Cuando todo pasaba de castaño a oscuro apareció una nueva oportunidad: “me llamaron de una reconocida empresa de lavado en seco en Bogotá, porque don Edgar me había dejado bien referenciada sin que yo lo supiera, y me dijeron que me iban a ayudar, me entregaron productos y como no tenía toda la plata para empezar con el lavadero, el hijo de la mejor amiga de don Edgar, Juan Manuel, puso la mitad y abrimos el lavadero en seco aquí en donde hoy está.

Con la apertura de su primer local de lavado en seco las cosas cogían una vez más su cauce. Como era el único lugar en la región que lavaba sin agua, los servicios no paraban. Sin embargo, los problemas nunca faltaron. “Los empleados se iban con la dotación, se desperdiciaron insumos, y todo eso hizo que perdiéramos dinero. Y como una cosa lleva a la otra, con Juan Manuel (el socio) empezamos a tener inconvenientes porque él estaba en Bogotá y yo aquí, entonces decidí comprarle la parte de él y me quedé sola.

Los servicios

Hoy lleva cuatro meses con Lava Motos March, su empresa de auto y moto spa. “No ha sido fácil, porque esta nueva forma de lavar en seco no es tan bien recibida, y menos que volvió el agua. Ahora lo implementamos en el lavado de motores y cojinería. El lavadero lo modifiqué para implementar un sistema de reciclaje de agua y hoy empleo a cinco personas”.
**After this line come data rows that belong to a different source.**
Lemma cleanupOldCommands_evicts_exactly_witness :
  (cleanupOldCommands 7200000%float None finishedWorld).2 = Return tt
  /\ activeCommands (cleanupOldCommands 7200000%float None finishedWorld).1 !! lit "c-1" = None.
Proof.
  destruct (cleanupOldCommands_evicts_exactly 7200000%float None finishedWorld
              (lit "c-1") finishedExecution eq_refl)
    as (Hret & [_ Hgone] & _).
  split; [exact Hret|].
  apply Hgone. split; [discriminate | reflexivity].
Defined.

(** ** The dispatcher *)

Lemma allSucceed_app os log (a b : list jsstring) :
  allSucceed os log (a ++ b) <-> allSucceed os log a /\ allSucceed os (log ++ a) b.
Proof.
  revert log. induction a as [|line a IH]; intros log; simpl.
  - rewrite app_nil_r. tauto.
  - rewrite IH, <- app_assoc. simpl. tauto.
Qed.

Section Dispatcher.

Variable os : OS.

Lemma transmitted_ret w : transmitted os w (ret tt w).
Proof.
  repeat split. exists []. simpl. by rewrite app_nil_r.
Qed.

Lemma transmitted_send tmuxCommand w :
  isSendKeys (lit "tmux " ++ tmuxCommand) = true ->
  transmitted os w ((executeTmux os tmuxCommand ;; ret tt) w).
Proof.
  intros Hsend. unfold bind, executeTmux.
  destruct (os (spawned w) (lit "tmux " ++ tmuxCommand)) as [stdout|msg] eqn:Hos;
    simpl; repeat split; simpl; exists [lit "tmux " ++ tmuxCommand];
    (split; [done|]); (split; [by apply Forall_singleton|]).
  - simpl. eauto.
  - exists [], (lit "tmux " ++ tmuxCommand), msg. by rewrite app_nil_r.
Qed.
(** X19. For a Bernoulli layer the derivative of the log-partition
    function with respect to the field is the mean. After an [update] with
    the field [phi] (no [beta]), [log_partition_function(phi)] and [mean()]
    both return, entry [(k, j)] of the first is [softplus(loc_j + phi_kj)],
    and the derivative of [x |-> softplus(loc_j + x)] at [phi_kj] is entry
    [(k, j)] of the mean. *)
Theorem bernoulli_log_partition_derivative (backend : Backend)
    (self : unit_layer) (su w : tensor) (phi : list (list R))
    (loc : list R) :
  be_dot backend su w = Ok (Mat phi) ->
  int_params self !! "loc" = Some (Vec loc) ->
  Forall (fun r => length r = length loc) phi ->
  exists (self' : unit_layer) (logZ m : list (list R)),
    BernoulliLayer.update backend su w None self = (self', Ok tt) /\
    BernoulliLayer.log_partition_function self' (Mat phi) = Ok (Mat logZ) /\
    BernoulliLayer.mean self' = Ok (Mat m) /\
    forall k j, k < length phi -> j < length loc ->
      mat_at logZ k j = be.softplus1 (vec_at loc j + mat_at phi k j) /\
      derivable_pt_lim (fun x => be.softplus1 (vec_at loc j + x))
        (mat_at phi k j) (mat_at m k j).
Proof.
  intros Hdot Hloc Hshape.
  pose proof (bernoulli_update backend self su w None phi loc [] Hdot Hloc
                Hshape ltac:(discriminate)) as Hupd.
  cbn [beta_column] in Hupd.
  do 3 eexists. split; [exact Hupd |]. split; [| split].
  - unfold BernoulliLayer.log_partition_function, getitem.
    replace (int_params (set_ext_params self
               (extrinsic BernoulliLayer None phi loc [] ∪ ext_params self)))
      with (int_params self) by reflexivity.
    rewrite Hloc. cbn [rbind].
    pose proof (biased_field loc phi Hshape) as Hb.
    destruct (be.broadcast (Vec loc) (Mat phi)) as [b |]; [| discriminate].
    cbn [rbind] in Hb |- *. rewrite Hb. cbn [rbind be.softplus tmap].
    now rewrite fmap_tabulate.
  - unfold BernoulliLayer.mean, getitem. cbn [ext_params set_ext_params].
    erewrite lookup_union_Some_l by (cbn; apply lookup_insert_eq).
    cbn [rbind operand be.expit tmap]. now rewrite fmap_tabulate.
  - intros k j Hk Hj. rewrite !mat_at_tabulate by done. split; [done |].
    cbn [tempered].
    rewrite (Rplus_comm (mat_at phi k j)). apply softplus_derivative.
Qed.

Lemma bernoulli_log_partition_derivative_witness :
  exists (self' : unit_layer) (logZ m : list (list R)),
    BernoulliLayer.update reference.backend (Mat [[1%R]]) (Mat [[2%R]]) None
      fresh_bernoulli = (self', Ok tt) /\
    BernoulliLayer.log_partition_function self' (Mat [[(1 * 2 + 0)%R]]) =
      Ok (Mat logZ) /\
    BernoulliLayer.mean self' = Ok (Mat m) /\
    forall k j, k < length [[(1 * 2 + 0)%R]] -> j < length [0%R] ->
      mat_at logZ k j =
        be.softplus1 (vec_at [0%R] j + mat_at [[(1 * 2 + 0)%R]] k j) /\
      derivable_pt_lim (fun x => be.softplus1 (vec_at [0%R] j + x))
        (mat_at [[(1 * 2 + 0)%R]] k j) (mat_at m k j).
Proof.
  apply (bernoulli_log_partition_derivative reference.backend fresh_bernoulli
           (Mat [[1%R]]) (Mat [[2%R]]) [[(1 * 2 + 0)%R]] [0%R]).
  - reflexivity.
  - reflexivity.
  - repeat constructor.
Defined.

(** X20. For an Ising layer the derivative of the log-partition function
    with respect to the field is the mean. After an [update] with the field
    [phi] (no [beta]), [log_partition_function(phi)] and [mean()] both
    return, entry [(k, j)] of the first is [logcosh(loc_j + phi_kj)], and
    the derivative of [x |-> logcosh(loc_j + x)] at [phi_kj] is entry
    [(k, j)] of the mean. *)
Theorem ising_log_partition_derivative (backend : Backend)
    (self : unit_layer) (su w : tensor) (phi : list (list R))
    (loc : list R) :
  be_dot backend su w = Ok (Mat phi) ->
  int_params self !! "loc" = Some (Vec loc) ->
  Forall (fun r => length r = length loc) phi ->
  exists (self' : unit_layer) (logZ m : list (list R)),
    IsingLayer.update backend su w None self = (self', Ok tt) /\
    IsingLayer.log_partition_function self' (Mat phi) = Ok (Mat logZ) /\
    IsingLayer.mean self' = Ok (Mat m) /\
    forall k j, k < length phi -> j < length loc ->
      mat_at logZ k j = be.logcosh1 (vec_at loc j + mat_at phi k j) /\
      derivable_pt_lim (fun x => be.logcosh1 (vec_at loc j + x))
        (mat_at phi k j) (mat_at m k j).
Proof.
  intros Hdot Hloc Hshape.
  pose proof (ising_update backend self su w None phi loc [] Hdot Hloc
                Hshape ltac:(discriminate)) as Hupd.
  cbn [beta_column] in Hupd.
  do 3 eexists. split; [exact Hupd |]. split; [| split].
  - unfold IsingLayer.log_partition_function, getitem.
    replace (int_params (set_ext_params self
               (extrinsic IsingLayer None phi loc [] ∪ ext_params self)))
      with (int_params self) by reflexivity.
    rewrite Hloc. cbn [rbind].
    pose proof (biased_field loc phi Hshape) as Hb.
    destruct (be.broadcast (Vec loc) (Mat phi)) as [b |]; [| discriminate].
    cbn [rbind] in Hb |- *. rewrite Hb. cbn [rbind be.logcosh tmap].
    now rewrite fmap_tabulate.
  - unfold IsingLayer.mean, getitem. cbn [ext_params set_ext_params].
    erewrite lookup_union_Some_l by (cbn; apply lookup_insert_eq).
    cbn [rbind operand be.tanh tmap]. now rewrite fmap_tabulate.
  - intros k j Hk Hj. rewrite !mat_at_tabulate by done. split; [done |].
    cbn [tempered].
    rewrite (Rplus_comm (mat_at phi k j)). apply logcosh_derivative.
Qed.
Lemma self_pair_processed_witness :
  (done_ Scene.start_5_10 = false
   ∧ table_always Scene.start_5_10 Scene.box_a Scene.box_a = false)
  ∧ (∃ cap ex en,
       List.filter is_collide (trace (Scene.callback3 Scene.box_a Scene.box_a Scene.start_5_10))
       = [Ev_collide Scene.box_a Scene.box_a cap ex en])
  ∧ ∃ new,
      ∀ k, stored (res_ (data (Scene.callback3 Scene.box_a Scene.box_a Scene.start_5_10))) k
           = stored (res_ Scene.start_5_10) k
             ++ (if decide (k = ("box_a", "box_a")) then new else []).
Proof.
  split; [split; vm_compute; reflexivity|].
  apply (self_pair_processed Scene.userData Scene.geometry Scene.collide3
           Scene.box_a Scene.start_5_10); vm_compute; reflexivity.
Defined.

Lemma createCollisionGeometry_unsupported_witness :
  shapes.type Scene.unsupported_shape ≠ shapes.PLANE
  ∧ ∃ n, shapes.type Scene.unsupported_shape = shapes.OTHER_STATIC_SHAPE n
         ∧ createCollisionGeometry Scene.unsupported_shape
           = (None, [ROS_FATAL_unsupported_shape n]).
Proof.
  split; [discriminate|].
  apply (createCollisionGeometry_unsupported Scene.unsupported_shape). discriminate.
Defined.

(** * Further properties of the code *)

(** ** Order of the two bodies *)

Lemma pair_key_swap (id1 id2 : string) : pair_key id1 id2 = pair_key id2 id1.
Proof.
  unfold pair_key.
  destruct (String.ltb id1 id2) eqn:E12.
  - by rewrite (ltb_asym _ _ E12).
  - destruct (decide (id1 = id2)) as [->|Hne].
    + by rewrite ltb_irrefl.
    + by rewrite (ltb_total _ _ E12 Hne).
Qed.

Lemma want_contact_count_key (req : CollisionRequest.t) (res : CollisionResult.t)
    (cd1 cd2 : CollisionGeometryData) :
  want_contact_count req res cd1 cd2
  = if CollisionRequest.contacts req
         && (CollisionResult.contact_count res <? CollisionRequest.max_contacts req)
    then CollisionRequest.max_contacts_per_pair req
         - length (stored res (pair_key (getID cd1) (getID cd2)))
    else 0.
Proof.
  unfold want_contact_count, pair_key.
  destruct (CollisionRequest.contacts req); simpl; [|done].
  destruct (_ <? CollisionRequest.max_contacts req); [|done].
  destruct (String.ltb (getID cd1) (getID cd2)); rewrite size_at_stored;
    destruct (_ <? CollisionRequest.max_contacts_per_pair req) eqn:E;
    (apply Nat.ltb_lt in E || apply Nat.ltb_ge in E); lia.
Qed.

(** X1.  The order in which the two bodies of a pair are handed over does
    not matter to the key of the pair, to the number of contacts the
    callback is ready to store for it, or to the touch-link test. *)
Theorem pair_order_irrelevant (req : CollisionRequest.t) (res : CollisionResult.t)
    (cd1 cd2 : CollisionGeometryData) (always : bool) :
  pair_key (getID cd1) (getID cd2) = pair_key (getID cd2) (getID cd1)
  ∧ want_contact_count req res cd1 cd2 = want_contact_count req res cd2 cd1
  ∧ touch_links cd1 cd2 always = touch_links cd2 cd1 always.
Proof.
  split; [apply pair_key_swap|]. split.
  - by rewrite !want_contact_count_key, pair_key_swap.
  - by destruct cd1, cd2.
Qed.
Marcela ya es toda una experta en motos y al igual que sus empleados se pone los guantes y las botas de caucho para lavar el carro o la moto que llegue. “Nosotros sólo usamos productos biodegradables, no usamos soda, ni derivados del petróleo, ni nada de eso. Usamos un desengrasante que es muy suave, shampoo y jabones. El polinchado es con una máquina que da la sensación de pintura con silicona”.

Ella, más centrada y consciente de lo que hasta ahora ha conseguido sabe que la innovación será la clave: “Aquí le apuntamos es a lavar a vapor los motores de los vehículos. ¿Cuál es el beneficio? Que ella desinfecta, mata toda bacteria, germen, porque es con temperatura alta. Lo otro, metemos el vapor por el aire acondicionado y eso también es una desinfectante completo. Todo esto quiere decir que cuando usted limpia su carro a vapor en mi establecimiento el vehículo sale desinfectado y esterilizado.

Marcela recuerda su pasado sin pena y a pesar que es consciente que aún le falta mucho por conseguir, cree que ahora es mucho más claro su futuro y su prioridad: “Mi proyecto es montar cuatro gatos hidráulicos para carros y cuatro para motos. Pero debemos pensar en el agua y diseñar un método más eficiente de reciclaje”, concluye.